## WHAT NEEDS TO BE DONE:
Everything from the top of the data below through the line with "injection Hc as" should be duplicated exactly, and nothing past it.

## DATA SHOWN:

(** ** What the checksum detects *)

Lemma octal_loop_ext m m' n : forall p ofs v r, (forall a, p + ofs <= a < p + ofs + Z.of_nat n -> m' !! a = m !! a) ->
  octal_loop n p ofs v m = Done (r, m) -> octal_loop n p ofs v m' = Done (r, m').
Proof.
  induction n as [|n IH]; intros p ofs v r E H; cbn [octal_loop] in *; [by injection H as <-|].
  apply bind_done_inv in H as (c & m1 & Hc & H). unfold load8, load in Hc. destruct (m !! (p + ofs)) as [c'|] eqn:Hm; [|done].
  injection Hc as -> <-. rewrite <- E in Hm by lia. ld.
  destruct ((chr "0" <=? c) && (c <=? chr "7")); [|by destruct ((c =? chr " ") || (c =? 0)); injection H as <-].
  destruct ((2 ^ 32 - 1) / 8 <? v); [by injection H as <-|]. apply IH; [|done]. intros a Ha. apply E. lia.
Qed.

Lemma sum_from_change m h x b n : forall i old, m !! (h + x) = Some old -> in_chksum_field x = false -> i <= x < i + Z.of_nat n ->
  sum_from (<[h + x := b]> m) h n i = sum_from m h n i + (b - old).
Proof.
  induction n as [|n IH]; intros i old Hm Hx Hi; cbn [sum_from]; [lia|]. destruct (decide (i = x)) as [->|Hne].
  - rewrite Hx, lookup_insert_eq, Hm. cbn [default]. unfold default, id.
    rewrite (sum_from_ext m) by (intros k Hk _; apply lookup_insert_ne; lia). lia.
  - rewrite (IH (i + 1) old Hm Hx) by lia. rewrite lookup_insert_ne by lia. lia.
Qed.

(** The block is taken for an entry only if its checksum is right. *)
Lemma parse_header_inv m h p type size : rodata m -> 0 < h -> block_at m h 512 ->
  ustar_parse_header lit h m = Done (Header p type size, m) -> type <> USTAR_EOF ->
  m !! (h + 257) = Some (chr "u") /\ m !! (h + 258) = Some (chr "s") /\
  parse_octal_field (h + 148) 8 m = Done ((true, header_sum m h), m).
Proof.
  intros Hro Hh Hb H Hne. unfold ustar_parse_header in H. change (sizeof_header =? USTAR_HEADER_SIZE) with true in H.
  erewrite bind_done in H by done. destruct (zeros_loop_total 512 m h Hb) as (z & Hz & _). erewrite bind_done in H by exact Hz.
  destruct z; [injection H as <- <- <-; done|]. destruct (rodata_at m "ustar" Hro) as [Hup [Hub _]]; [cbn; tauto|]. offsets.
  destruct (block_bytes m (h + 257) 6) as (bs & Hbl & Hbs & _); [by eapply block_sub; [exact Hb|lia|lia]|].
  erewrite bind_done in H; [|unfold memcmp; do 2 (erewrite bind_done by (apply assert_block_run; lia));
    change (Z.to_nat 6) with 6%nat; rewrite <- Hbl; by apply (memcmp_run bs (codes "ustar" ++ [0]))].
  destruct (Z.eqb_spec (block_compare bs (codes "ustar" ++ [0])) 0) as [E|]; [|done]. cbn [negb] in H.
  apply (block_compare_eq bs (codes "ustar" ++ [0])) in E; [|done]. subst bs. destruct Hbs as (Hu & Hs & _).
  split; [done|]. split; [rewrite <- Hs; f_equal; lia|]. clear Hz Hbl Hu Hs.
  apply bind_done_inv in H as (v0 & m1 & H0 & H). unfold load8, load in H0. destruct (m !! (h + 263)); [|done]. injection H0 as <- <-.
  destruct (octal_loop_total 8 m (h + 148) 0 0) as (ok & w & Ho & _); [by eapply block_sub; [exact Hb|lia|lia]|done|].
  destruct (Hb (h + 263 + 1)) as (v1 & Hv1 & _); [lia|].
  erewrite (bind_done _ _ m (negb (z =? chr "0") || negb (v1 =? chr "0"))) in H; [|destruct (z =? chr "0"); cbn [negb orb]; [by ld|done]].
  destruct (negb (z =? chr "0") || negb (v1 =? chr "0")); [done|].
  erewrite bind_done in H by exact Ho. destruct ok; [|done]. cbn [negb] in H.
  erewrite bind_done in H by by apply calculate_chksum_run. destruct (Z.eqb_spec w (header_sum m h)) as [<-|]; [exact Ho|done].
Qed.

## EXERCISE RESULT:
(** ** What the checksum detects *)

Lemma octal_loop_ext m m' n : forall p ofs v r, (forall a, p + ofs <= a < p + ofs + Z.of_nat n -> m' !! a = m !! a) ->
  octal_loop n p ofs v m = Done (r, m) -> octal_loop n p ofs v m' = Done (r, m').
Proof.
  induction n as [|n IH]; intros p ofs v r E H; cbn [octal_loop] in *; [by injection H as <-|].
  apply bind_done_inv in H as (c & m1 & Hc & H). unfold load8, load in Hc. destruct (m !! (p + ofs)) as [c'|] eqn:Hm; [|done].
  injection Hc as -> <-. rewrite <- E in Hm by lia. ld.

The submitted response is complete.